FRANKFURT, April 18 (Reuters) - Germany's second-largest commercial broadcaster RTL may stop showing Champions League soccer unless license prices are cut and competition rules improved, its head said in remarks to be published on Friday.
Gerhard Zeiler, chief executive of the German unit of
Europe's largest television firm RTL Group, said the League's
ratings were too low as the extended qualifying phase included
too many unimportant matches.
'Even if the license price was halved, I would think five
times before I continued with the Champions League,' Zeiler told
the Sueddeutsche Zeitung newspaper in an interview to be
published on Friday.
'I don't expect that we will continue to have the Champions
League in the program after the next season,' Sueddeutsche
quoted Zeiler as saying.
Prices for movie and sports TV rights, which appeared to be
perfectly normal during high-profile bidding wars two years ago,
have come under scrutiny recently as media groups struggle with
lower advertising revenues.
Insolvency administrators have blamed overpriced rights
deals for the collapse of Germany's KirchMedia, one of the
largest television rights traders in Europe.

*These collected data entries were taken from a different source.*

(** * LLaMA fine-tuning toolkit

    A shallow embedding of the two classes of the repository:
    - [DataProcessor] (src/processors/dataProcessor.js): the curation
      pipeline clean -> augment -> responses -> balance -> convert;
    - [ModelTrainer] (src/trainers/modelTrainer.js): the epoch loop with
      checkpointing, early stopping and the learning-rate schedule.

    JavaScript numbers are IEEE binary64 values and are embedded as the
    kernel's primitive floats; JavaScript strings are sequences of UTF-16
    code units; JavaScript objects are records whose absent properties read
    as [None] (the value [undefined]).  The external collaborators (the
    completion endpoint, the model's training and validation passes) are
    arbitrary functions of the request or epoch number.

    The file has three parts: the embedding of the program, the notions
    used to state its properties, and the properties with their proofs. *)

From Stdlib Require Import String Ascii.
From Stdlib Require Import List Bool Arith PeanoNat Lia NArith ZArith.
From Stdlib Require Import Floats Uint63.
Import ListNotations.

#[local] Set Warnings "-inexact-float".
#[local] Open Scope nat_scope.

(* ================================================================== *)
(** ** Numbers *)

Module Num.

(** An array length or a loop counter read as a Number.  Exact below
    2^53, which bounds every JavaScript array and string length. *)
Definition of_nat (n : nat) : float :=
  PrimFloat.of_uint63 (Uint63.of_Z (Z.of_nat n)).

(** [a < b] and [a > b] on Numbers: IEEE comparisons, false on NaN. *)
Definition lt (a b : float) : bool := PrimFloat.ltb a b.
Definition gt (a b : float) : bool := PrimFloat.ltb b a.
Lemma BindTexture_run (a : nat) (tx : Texture.t) (Nr : Z * Z)
    (sh : Shader.t) (lg : list Shader.GLCall) (x : Material.t) (h : Heap) :
  textures h !! a = Some tx ->
  let r := GetTextureNumber (Texture.m_Name tx) Nr.1 Nr.2 in
  let name := (Texture.m_Name tx ++ r.1)%string in
  exists sh' lg',
    BindTexture uniform_location a Nr (mkSetup (sh, lg) (x, h)) =
      Ok r.2
         (mkSetup (sh', lg ++ lg')
            (Material.set_Textures (<[name := Some a]> (Material.m_Textures x)) x,
             {| textures :=
                  <[a := Texture.SetSlotIndex
                           (to_int8 (Z.of_nat (size (Material.m_Textures x)))) tx]>
                    (textures h);
                gl := call (unit_binding tx) (gl h) |}))
    /\ (forall n, location_of uniform_location sh' n = location_of uniform_location sh n)
    /\ writes lg' = option_list (sampler_write uniform_location sh (name, tx)).
Proof.
  intros Ea r name.
  destruct (SetInt_run ("material." ++ name) (Texture.GetSlotIndex tx) sh lg)
    as (sh' & lg' & Es & Hloc & Hw).
  exists sh', lg'. split; [|split; [exact Hloc|]].
  - unfold BindTexture. unfold and_then at 1. unfold get. cbn [material snd].
    rewrite Ea. unfold and_then at 1. unfold on_material at 1. cbn [material shader].
    subst name r. unfold Texture.GetName in *.
    destruct (GetTextureNumber (Texture.m_Name tx) Nr.1 Nr.2) as [Number Nr'].
    cbn [fst snd] in *.
    unfold and_then at 1. unfold on_shader. cbn [shader material]. rewrite Es.
    unfold and_then at 1. unfold on_material. cbn [shader material].
    rewrite (SetTexture_run _ a tx) by exact Ea. reflexivity.
  - rewrite Hw. unfold sampler_write. cbn [fst snd]. unfold Texture.GetSlotIndex.
    now destruct (_ =? -1).
Qed.

Lemma Forall2_textures_ext (addrs : list nat) (txs : list Texture.t) (h h1 : Heap) :
  (forall b, b ∈ addrs -> textures h1 !! b = textures h !! b) ->
  Forall2 (fun a tx => textures h !! a = Some tx) addrs txs ->
  Forall2 (fun a tx => textures h1 !! a = Some tx) addrs txs.
Proof.
  intros Hext Hf. induction Hf as [|a tx addrs txs Ea Hf IH]; constructor.
  - rewrite Hext; [exact Ea|left].
  - apply IH. intros b Hb. apply Hext. now right.
Qed.

Lemma BindTexturesOfMesh_run (addrs : list nat) :
  forall (txs : list Texture.t) (Nr : Z * Z) (sh : Shader.t) (lg : list Shader.GLCall)
         (x : Material.t) (h : Heap),
    NoDup addrs ->
    Forall2 (fun a tx => textures h !! a = Some tx) addrs txs ->
    let names := numbered (Texture.m_Name <$> txs) Nr in
    NoDup names ->
    (forall name, name ∈ names -> Material.m_Textures x !! name = None) ->
    (size (Material.m_Textures x) + length addrs <= 128)%nat ->
    exists Nr' sh' lg' x' h',
      BindTexturesOfMesh uniform_location addrs Nr (mkSetup (sh, lg) (x, h)) =
        Ok Nr' (mkSetup (sh', lg ++ lg') (x', h'))
      /\ writes lg' = omap (sampler_write uniform_location sh) (zip names txs)
      /\ calls (gl h') = calls (gl h) ++ concat (unit_binding <$> txs)
      /\ size (Material.m_Textures x')
         = (size (Material.m_Textures x) + length addrs)%nat
      /\ (forall k a tx name,
            addrs !! k = Some a -> txs !! k = Some tx -> names !! k = Some name ->
            textures h' !! a
              = Some (Texture.SetSlotIndex
                        (Z.of_nat (size (Material.m_Textures x) + k)) tx)
            /\ Material.m_Textures x' !! name = Some (Some a))
      /\ (forall name, name ∉ names ->
            Material.m_Textures x' !! name = Material.m_Textures x !! name)
      /\ (forall a, a ∉ addrs -> textures h' !! a = textures h !! a).
Proof.
  induction addrs as [|a addrs IH]; intros txs Nr sh lg x h Hn Hf names Hnn Hfresh Hsize.
  - apply Forall2_nil_inv_l in Hf. subst txs. cbn in names. subst names.
    exists Nr, sh, [], x, h. rewrite !app_nil_r. cbn.
    split; [reflexivity|]. split; [reflexivity|]. split; [reflexivity|].
    split; [lia|]. split; [intros k ? ? ? Ek; inversion Ek|]. auto.
  - apply Forall2_cons_inv_l in Hf as (tx & txs' & Ea & Hf & ->).
    apply NoDup_cons in Hn as [Ha1 Hn].
    cbn [fmap list_fmap numbered] in names.
    destruct (BindTexture_run a tx Nr sh lg x h Ea) as (sh1 & lg1 & E1 & Hloc1 & Hw1).
    cbv zeta in E1, Hw1.
    destruct (GetTextureNumber (Texture.m_Name tx) Nr.1 Nr.2) as [Number Nr1] eqn:En.
    cbn [fst snd] in E1, Hw1. subst names.
    apply NoDup_cons in Hnn as [Hn1 Hnn].
    cbn [length] in Hsize.
    set (name := (Texture.m_Name tx ++ Number)%string) in *.
    set (x1 := Material.set_Textures (<[name := Some a]> (Material.m_Textures x)) x) in *.
    set (h1 := {| textures :=
                    <[a := Texture.SetSlotIndex
                             (to_int8 (Z.of_nat (size (Material.m_Textures x)))) tx]>
                      (textures h);
                  gl := call (unit_binding tx) (gl h) |}) in *.
    assert (Hsz1 : size (Material.m_Textures x1) = S (size (Material.m_Textures x))).
    { unfold x1. cbn. apply map_size_insert_None. apply Hfresh. left. }
    destruct (IH txs' Nr1 sh1 (lg ++ lg1) x1 h1 Hn)
      as (Nr' & sh' & lg' & x' & h' & E & Hw & Hc & Hsz & Hk & Hothers & Hheap).
    { apply (Forall2_textures_ext addrs txs' h h1); [|exact Hf]. intros b Hb.
      unfold h1. cbn [textures]. rewrite lookup_insert_ne; [reflexivity|].
      intros ->. contradiction. }
    { exact Hnn. }
    { intros nm Hnm. unfold x1. cbn. rewrite lookup_insert_ne.
      - apply Hfresh. now right.
      - intros ->. contradiction. }
    { rewrite Hsz1. lia. }
    exists Nr', sh', (lg1 ++ lg'), x', h'. rewrite app_assoc. split.
    { cbn [BindTexturesOfMesh]. unfold and_then at 1. rewrite E1. exact E. }
    split.
    { rewrite writes_app, Hw1, Hw. cbn [zip zip_with omap list_omap].
      assert (Hext : omap (sampler_write uniform_location sh1) (zip (numbered (Texture.m_Name <$> txs') Nr1) txs')
                     = omap (sampler_write uniform_location sh) (zip (numbered (Texture.m_Name <$> txs') Nr1) txs')).
      { apply omap_pointwise. intros e. unfold sampler_write. now rewrite Hloc1. }
      rewrite Hext. now destruct (sampler_write uniform_location sh (name, tx)). }
    split.
    { rewrite Hc. unfold h1. cbn. now rewrite <- app_assoc. }
    split; [rewrite Hsz, Hsz1; cbn [length]; lia|].
    split; [|split].
    + intros k b tb nm Eb Etb Enm. destruct k as [|k].
      * cbn in Eb, Etb, Enm. inversion Eb; inversion Etb; inversion Enm; subst b tb nm.
        rewrite Hothers by exact Hn1. rewrite Hheap by exact Ha1.
        unfold x1, h1. cbn. rewrite !lookup_insert_eq.
        rewrite to_int8_small by lia. now rewrite Nat.add_0_r.
      * cbn in Eb, Etb, Enm. destruct (Hk k b tb nm Eb Etb Enm) as [H1 H2].
        split; [|exact H2]. rewrite H1, Hsz1. do 2 f_equal. lia.
    + intros nm Hnm. apply not_elem_of_cons in Hnm as [Hne Hnm].
      rewrite Hothers by exact Hnm. unfold x1. cbn.
      now rewrite lookup_insert_ne by congruence.
    + intros b Hb. apply not_elem_of_cons in Hb as [Hne Hb].
      rewrite Hheap by exact Hb. unfold h1. cbn.
      now rewrite lookup_insert_ne by congruence.
Qed.

Lemma BindTexturesOfMesh_app (l1 l2 : list nat) :
  forall (Nr : Z * Z) (s : Setup),
    BindTexturesOfMesh uniform_location (l1 ++ l2) Nr s =
      and_then (BindTexturesOfMesh uniform_location l1 Nr)
               (BindTexturesOfMesh uniform_location l2) s.
Proof.
  induction l1 as [|a l1 IH]; intros Nr s; [reflexivity|].
  cbn [app BindTexturesOfMesh]. unfold and_then.
  destruct (BindTexture uniform_location a Nr s) as [Nr1 s1|f s1]; [|reflexivity].
  rewrite IH. reflexivity.
Qed.

Lemma BindTexturesOfMeshes_flat (Meshes : list Mesh.BaseMesh) :
  forall (Nr : Z * Z) (s : Setup),
    BindTexturesOfMeshes uniform_location Meshes Nr s =
      BindTexturesOfMesh uniform_location (textures_of Meshes) Nr s.
Proof.
  induction Meshes as [|M Meshes IH]; intros Nr s; [reflexivity|].
  unfold textures_of. cbn [fmap list_fmap concat BindTexturesOfMeshes].
  rewrite BindTexturesOfMesh_app. unfold and_then.
  destruct (BindTexturesOfMesh uniform_location (Mesh.m_Textures M) Nr s)
    as [Nr1 s1|f s1]; [|reflexivity].
  apply IH.
Qed.

(** Model::BindTexturesToMaterial on a new material, for a model whose
    textures get different names: the k-th texture, in the order of the
    meshes, is registered under its numbered name and gets the slot k;
    but the texture unit that is activated for it and the value sent to
    its sampler uniform are the slot index it had before the call. *)
Theorem BindTexturesToMaterial_sends_the_old_slots (Meshes : list Mesh.BaseMesh)
    (sh : Shader.t) (lg : list Shader.GLCall) (Shader_ : option Z) (h : Heap)
    (txs : list Texture.t) :
  let addrs := textures_of Meshes in
  let names := numbered (Texture.m_Name <$> txs) (1, 1) in
  NoDup addrs ->
  Forall2 (fun a tx => textures h !! a = Some tx) addrs txs ->
  NoDup names ->
  (length addrs <= 128)%nat ->
  exists sh' lg' x' h',
    BindTexturesToMaterial uniform_location Meshes
      (mkSetup (sh, lg) (Material.new Shader_, h))
      = Ok tt (mkSetup (sh', lg ++ lg') (x', h'))
    /\ writes lg' = omap (sampler_write uniform_location sh) (zip names txs)
    /\ calls (gl h') = calls (gl h) ++ concat (unit_binding <$> txs)
    /\ forall k a tx name,
         addrs !! k = Some a -> txs !! k = Some tx -> names !! k = Some name ->
         textures h' !! a = Some (Texture.SetSlotIndex (Z.of_nat k) tx)
         /\ Material.m_Textures x' !! name = Some (Some a).
Proof.
  intros addrs names Hn Hf Hnn Hlen.
  destruct (BindTexturesOfMesh_run addrs txs (1, 1) sh lg (Material.new Shader_) h
              Hn Hf Hnn)
    as (Nr' & sh' & lg' & x' & h' & E & Hw & Hc & _ & Hk & _ & _).
  { intros name _. apply lookup_empty. }
  { cbn. rewrite map_size_empty. lia. }
  exists sh', lg', x', h'. split; [|split; [exact Hw|split; [exact Hc|]]].
  - unfold BindTexturesToMaterial, and_then.
    rewrite BindTexturesOfMeshes_flat. fold addrs. now rewrite E.
  - intros k a tx name Ea Et Enm. destruct (Hk k a tx name Ea Et Enm) as [H1 H2].
    split; [|exact H2]. rewrite H1. cbn. rewrite map_size_empty. reflexivity.
Qed.

End ModelFacts.

(** * Instances of the properties *)

Lemma toy_binds_loaded :
  forall a, a ∈ snd <$> toy_binds -> is_Some (textures toy_heap !! a).
Proof.
  intros a Ha. cbn in Ha.
  apply elem_of_cons in Ha as [->|Ha]; [eexists; apply lookup_insert_eq|].
  apply elem_of_cons in Ha as [->|Ha]; [|inversion Ha].
  eexists. cbn. rewrite lookup_insert_ne by discriminate. apply lookup_insert_eq.
Qed.

Lemma toy_input_callable : callable toy_input.
Proof. apply callable_RegisterKeyEvent, callable_RegisterKeyEvent, callable_new. Qed.





Lemma Sphere_indices_refer_to_vertices_witness :
  0 <= 2 /\ 0 <= 3 /\ (2 + 1) * (3 + 1) <= INT_MAX
  /\ let Vertices := @Sphere.GenerateVertices ToyGLM ToyCMath (1 : @f32 ToyGLM) 2 3 in
     let Indices := Sphere.GenerateIndices 2 3 in
     Z.of_nat (length Vertices) = (2 + 1) * (3 + 1)
     /\ Z.of_nat (length Indices) = 6 * 2 * 3
     /\ Forall (fun i => 0 <= i < Z.of_nat (length Vertices)) Indices.
Proof.
  assert (H1 : 0 <= 2) by lia. assert (H2 : 0 <= 3) by lia.
  assert (H3 : (2 + 1) * (3 + 1) <= INT_MAX) by (vm_compute; discriminate).
  split; [exact H1|]. split; [exact H2|]. split; [exact H3|].
  exact (Sphere_indices_refer_to_vertices (G := ToyGLM) (C := ToyCMath)
           (1 : @f32 ToyGLM) 2 3 H1 H2 H3).
Defined.

Lemma Sphere_quad_is_two_triangles_witness :
  0 <= 1 < 2 /\ 0 <= 2 < 3 /\ (2 + 1) * (3 + 1) <= INT_MAX
  /\ let Vertices := @Sphere.GenerateVertices ToyGLM ToyCMath (1 : @f32 ToyGLM) 2 3 in
     let Indices := Sphere.GenerateIndices 2 3 in
     exists i00 i10 i01 i11 : Z,
       take 6 (drop (Z.to_nat (6 * (1 * 3 + 2))) Indices)
         = [i00; i10; i01; i10; i11; i01]
       /\ Vertices !! Z.to_nat i00 = Some (@Sphere.MakeVertex ToyGLM ToyCMath (1 : @f32 ToyGLM) 2 3 1 2)
       /\ Vertices !! Z.to_nat i10 = Some (@Sphere.MakeVertex ToyGLM ToyCMath (1 : @f32 ToyGLM) 2 3 (1 + 1) 2)
       /\ Vertices !! Z.to_nat i01 = Some (@Sphere.MakeVertex ToyGLM ToyCMath (1 : @f32 ToyGLM) 2 3 1 (2 + 1))
       /\ Vertices !! Z.to_nat i11 = Some (@Sphere.MakeVertex ToyGLM ToyCMath (1 : @f32 ToyGLM) 2 3 (1 + 1) (2 + 1))
       /\ 0 <= i00 /\ i00 < i01 /\ i01 < i10 /\ i10 < i11.
Proof.
  assert (H1 : 0 <= 1 < 2) by lia. assert (H2 : 0 <= 2 < 3) by lia.
  assert (H3 : (2 + 1) * (3 + 1) <= INT_MAX) by (vm_compute; discriminate).
  split; [exact H1|]. split; [exact H2|]. split; [exact H3|].
  exact (Sphere_quad_is_two_triangles (G := ToyGLM) (C := ToyCMath)
           (1 : @f32 ToyGLM) 2 3 1 2 H1 H2 H3).
Defined.

Lemma SetTexture_assigns_consecutive_slots_witness :
  NoDup (string_view.data <$> (fst <$> toy_binds)) /\ NoDup (snd <$> toy_binds)
  /\ (forall a, a ∈ snd <$> toy_binds -> is_Some (textures toy_heap !! a))
  /\ (length toy_binds <= 128)%nat
  /\ exists x' h',
       SetTextures toy_binds (Material.new (Some 3), toy_heap) = Ok tt (x', h')
       /\ gl h' = gl toy_heap
       /\ size (Material.m_Textures x') = length toy_binds
       /\ (forall k name a, toy_binds !! k = Some (name, a) ->
             Material.m_Textures x' !! string_view.data name = Some (Some a)
             /\ textures h' !! a
                = Texture.SetSlotIndex (Z.of_nat k) <$> textures toy_heap !! a)
       /\ (forall a, a ∉ snd <$> toy_binds -> textures h' !! a = textures toy_heap !! a).
Proof.
  assert (H1 : NoDup (string_view.data <$> (fst <$> toy_binds)))
    by (apply (bool_decide_unpack _); vm_compute; exact I).
  assert (H2 : NoDup (snd <$> toy_binds)) by (apply (bool_decide_unpack _); vm_compute; exact I).
  assert (H4 : (length toy_binds <= 128)%nat) by (cbn; lia).
  split; [exact H1|]. split; [exact H2|]. split; [exact toy_binds_loaded|].
  split; [exact H4|].
  exact (SetTexture_assigns_consecutive_slots (P := ToyPlatform) (Some 3) toy_binds
           toy_heap H1 H2 toy_binds_loaded H4).
Defined.
(** C3, as the code has it: [predict] never raises and returns a value of
    [0,1].  With mu the global mean of the ratings of the training rows, it
    is the clipping to [0,1] of mu + bu[user] + bi[item] + dot(qi[item],
    pu[user]) when user and item were both seen in training, of
    mu + bu[user] when only the user was, of mu + bi[item] when only the
    item was, and of mu when neither was. *)
Theorem predict_by_cases
  (sgd : Surprise.trainset -> Surprise.svd_params)
  (train test : Pandas.frame Q) (self : SVDRecommendationModel.t) (user item : Z) :
  SVDRecommendationModel.init sgd train test = Ok self ->
  let ts := Surprise.svd_trainset (SVDRecommendationModel.model self) in
  let params := Surprise.svd_params_of (SVDRecommendationModel.model self) in
  0 <= SVDRecommendationModel.predict self user item <= 1 /\
  feq (Surprise.global_mean ts) (NumPy.mean (train_ratings train)) /\
  (Surprise.knows_user ts user = true <->
   exists lr, In lr (Pandas.dropna train) /\ subsr_id (snd lr) = user) /\
  (Surprise.knows_item ts item = true <->
   exists lr, In lr (Pandas.dropna train) /\ program_id (snd lr) = item) /\
  forall mu,
    Surprise.global_mean ts = Some mu ->
    SVDRecommendationModel.predict self user item
    = clip01 (match Surprise.knows_user ts user, Surprise.knows_item ts item with
              | true, true =>
                  mu + Surprise.bu params user + Surprise.bi params item
                  + NumPy.dot (Surprise.qi params item) (Surprise.pu params user)
              | true, false => mu + Surprise.bu params user
              | false, true => mu + Surprise.bi params item
              | false, false => mu
              end).
Proof.
  intros Hinit ts params.
  pose proof (fitted_trainset sgd train test self Hinit) as Hperm. fold ts in Hperm.
  split; [apply SurpriseFacts.clip_bounds |].
  split.
  { unfold Surprise.global_mean, train_ratings.
    eapply SurpriseFacts.feq_trans.
    - apply SurpriseFacts.mean_perm, Permutation_map, Hperm.
    - unfold Surprise.load_from_df. rewrite map_map. cbn.
      apply SurpriseFacts.feq_refl. }
  split.
  { rewrite SurpriseFacts.knows_user_spec. split.
    - intros (r & Hr & Hu). apply (Permutation_in _ Hperm) in Hr.
      apply in_map_iff in Hr as (lr & <- & Hlr). eauto.
    - intros (lr & Hlr & Hu).
      exists (subsr_id (snd lr), program_id (snd lr), use_tms_ratio (snd lr)).
      split; [| exact Hu].
      apply (Permutation_in _ (Permutation_sym Hperm)).
      apply in_map_iff. eauto. }
  split.
  { rewrite SurpriseFacts.knows_item_spec. split.
    - intros (r & Hr & Hi). apply (Permutation_in _ Hperm) in Hr.
      apply in_map_iff in Hr as (lr & <- & Hlr). eauto.
    - intros (lr & Hlr & Hi).
      exists (subsr_id (snd lr), program_id (snd lr), use_tms_ratio (snd lr)).
      split; [| exact Hi].
      apply (Permutation_in _ (Permutation_sym Hperm)).
      apply in_map_iff. eauto. }
  intros mu Hmu.
  unfold SVDRecommendationModel.predict, Surprise.predict.
  rewrite (SurpriseFacts.estimate_cases _ user item mu Hmu). reflexivity.
Qed.

Lemma predict_by_cases_witness :
  SVDRecommendationModel.init sample_sgd sample_train sample_test = Ok sample_model /\
  0 <= SVDRecommendationModel.predict sample_model 9 10 <= 1 /\
  SVDRecommendationModel.predict sample_model 9 10 == 29 # 40.
Proof.
  split; [reflexivity |].
  destruct (predict_by_cases sample_sgd sample_train sample_test sample_model 9 10
              eq_refl) as (Hbounds & _ & _ & _ & Hcases).
  split; [exact Hbounds |].
  rewrite (Hcases (10 # 16) eq_refl). vm_compute. reflexivity.
Defined.

(** Subscriber 1 and program 10 were both seen in training: the prediction
    is 5/8 + 1/20 + 1/10 + (1/5)(1/2) = 7/8. *)
Example predict_sample_seen :
  SVDRecommendationModel.predict sample_model 1 10 == 7 # 8.
Proof. vm_compute. reflexivity. Qed.

(** C3 as stated fails: user 9 is unseen in training and item 10 is seen;
    the prediction is the global mean 5/8 plus the bias 1/10 of the item, not
    the global mean. *)
Lemma predict_cold_start_counterexample :
  Surprise.knows_user (Surprise.svd_trainset (SVDRecommendationModel.model sample_model))
                      9 = false /\
  exists mu,
    Surprise.global_mean (Surprise.svd_trainset (SVDRecommendationModel.model sample_model))
    = Some mu /\
    mu == 5 # 8 /\
    ~ SVDRecommendationModel.predict sample_model 9 10 == mu.
Proof.
  split; [reflexivity |].
  exists (10 # 16). split; [reflexivity |]. split; [reflexivity |].
  vm_compute. discriminate.
Qed.

(** The squared errors [accuracy.rmse] averages, on the rows of a frame in
    which every row has a rating. *)
Lemma squared_errors_of_rated (self : SVDRecommendationModel.t) (test : Pandas.frame Q) :
  (forall lr, In lr test -> Pandas.notna (snd lr) = true) ->
  map Surprise.squared_error
      (Surprise.test (SVDRecommendationModel.model self) (Surprise.load_from_df test))
  = map Some (map (squared_difference self) test).
Proof.
  intros Hrated. unfold Surprise.test, Surprise.load_from_df. rewrite !map_map.
  apply map_ext_in. intros lr Hlr. specialize (Hrated lr Hlr).
  unfold Pandas.notna in Hrated.
  unfold Surprise.squared_error, squared_difference, true_rating, predicted_rating,
    SVDRecommendationModel.predict, Surprise.uid, Surprise.iid, Surprise.r_ui.
  cbn [fst snd].
  destruct (use_tms_ratio (snd lr)) as [r |]; [reflexivity | discriminate].
Qed.

(** C7: on an empty Test frame [calculate_rmse] fails ([accuracy.rmse]
    raises ValueError on an empty list of predictions); on a non-empty Test
    frame, every row of which has a rating, it returns one float: the square
    root ([numpy.sqrt]) of the mean over the rows of Test of
    (true rating - predicted rating)^2. *)
Theorem calculate_rmse_spec
  (np_sqrt : Q -> Q) (sgd : Surprise.trainset -> Surprise.svd_params)
  (train test : Pandas.frame Q) (self : SVDRecommendationModel.t) :
  SVDRecommendationModel.init sgd train test = Ok self ->
  (test = [] -> SVDRecommendationModel.calculate_rmse np_sqrt self = Raise ValueError) /\
  (test <> [] ->
   (forall lr, In lr test -> Pandas.notna (snd lr) = true) ->
   SVDRecommendationModel.calculate_rmse np_sqrt self
   = Ok (Some (np_sqrt (mean_squared_error self test)))).
Proof.
  intros Hinit.
  pose proof (RecommendFacts.init_score_matrix _ _ _ _ Hinit) as (_ & _ & Htest).
  unfold SVDRecommendationModel.calculate_rmse. rewrite Htest.
  unfold Surprise.build_testset, Surprise.build_full_trainset.
  pose proof (SurpriseFacts.all_ratings_perm (Surprise.load_from_df test)) as Hperm.
  split.
  - intros ->. reflexivity.
  - intros Hne Hrated.
    assert (Hmean :
      NumPy.mean (map Surprise.squared_error
                    (Surprise.test (SVDRecommendationModel.model self)
                       (Surprise.all_ratings (Surprise.load_from_df test))))
      = Some (mean_squared_error self test)).
    { rewrite (SurpriseFacts.mean_regrouped _
                 (map Surprise.squared_error
                    (Surprise.test (SVDRecommendationModel.model self)
                       (Surprise.load_from_df test)))).
      - rewrite (squared_errors_of_rated self test Hrated).
        rewrite MetricFacts.mean_finite.
        + unfold meanQ, mean_squared_error. now rewrite length_map.
        + destruct test; [congruence | discriminate].
      - apply Permutation_map. unfold Surprise.test. now apply Permutation_map. }
    unfold Surprise.rmse.
    destruct (Surprise.test (SVDRecommendationModel.model self)
                (Surprise.all_ratings (Surprise.load_from_df test))) as [| p ps] eqn:E.
    + cbn in Hmean. discriminate.
    + now rewrite Hmean.
Qed.

Lemma calculate_rmse_spec_witness :
  SVDRecommendationModel.init sample_sgd sample_train sample_test = Ok sample_model /\
  sample_test <> [] /\
  (forall lr, In lr sample_test -> Pandas.notna (snd lr) = true) /\
  mean_squared_error sample_model sample_test == 169 # 1600 /\
  SVDRecommendationModel.calculate_rmse approx_sqrt sample_model
  = Ok (Some (approx_sqrt (mean_squared_error sample_model sample_test))).
Proof.
  assert (Hne : sample_test <> []) by discriminate.
  assert (Hrated : forall lr, In lr sample_test -> Pandas.notna (snd lr) = true).
  { intros lr [<- | []]. reflexivity. }
  split; [reflexivity |]. split; [exact Hne |]. split; [exact Hrated |].
  split; [vm_compute; reflexivity |].
  exact (proj2 (calculate_rmse_spec approx_sqrt sample_sgd sample_train sample_test
                  sample_model eq_refl) Hne Hrated).
Defined.

Example rmse_sample :
  SVDRecommendationModel.calculate_rmse approx_sqrt sample_model
  = Ok (Some (33280000 # 102400000)).
Proof. vm_compute. reflexivity. Qed.

(** ** The Interaction Extractor *)
Module ExtractorFacts.
Import Pandas Extractor ListFacts.

Lemma nanmax_fold (l : list (option fval)) : nanmax l = fold_left nanmax_step l None.
Proof. reflexivity. Qed.

Lemma nanmax_step_top (x : option fval) : nanmax_step (Some PInf) x = Some PInf.
Proof. destruct x as [[| q |] |]; reflexivity. Qed.

Lemma nanmax_step_reach_top (acc : option fval) : nanmax_step acc (Some PInf) = Some PInf.
Proof. destruct acc as [[| q |] |]; reflexivity. Qed.

Lemma fold_from_top (l : list (option fval)) :
  fold_left nanmax_step l (Some PInf) = Some PInf.
Proof.
  induction l as [| x xs IH]; cbn [fold_left]; [reflexivity |].
  now rewrite nanmax_step_top.
Qed.

(** A group that holds +infinity has maximum +infinity. *)
Lemma nanmax_top (l : list (option fval)) : In (Some PInf) l -> nanmax l = Some PInf.
Proof.
  rewrite nanmax_fold. generalize (@None fval) as acc.
  induction l as [| x xs IH]; intros acc Hin; [contradiction |].
  cbn [fold_left]. destruct Hin as [-> | Hin].
  - rewrite nanmax_step_reach_top. apply fold_from_top.
  - now apply IH.
Qed.

Lemma same_pair_spec {R} (u i : Z) (r : interaction R) :
  same_pair u i r = true <-> subsr_id r = u /\ program_id r = i.
Proof. unfold same_pair. now rewrite andb_true_iff, !Z.eqb_eq. Qed.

A spokesman for RTL Group, which owns 23 television stations
in Europe and posted a 2.5-billion-euro ($2.23 billion) net loss
in 2001, said the drive to cut prices was not limited to its
German subsidiary.
'We will put pressure on the pricing for both sports and
movie rights,' said Markus Payer, a spokesman for the RTL Group.
'The prices must come down.'
RTL bought the rights to broadcast Champions League from
media mogul Rupert Murdoch's News Corp for an undisclosed sum
after Murdoch pulled out of his German television channel Vox in
2000.
RTL reportedly paid News Corp only half of the 220 million
marks ($99 million) that they had paid per season to the
soccer's European governing body, UEFA.
A spokesman for RTL said their deal to broadcast the
Champions League expired in the 2002/2003 season. There were no
new talks yet on a continuation of the contract, the spokesman
said.
The Champions League format has expanded in recent years at
the behest of the top clubs and now includes a qualifying
competition, two group stages and a final knock-out phase of
quarter-finals, semifinals and a final.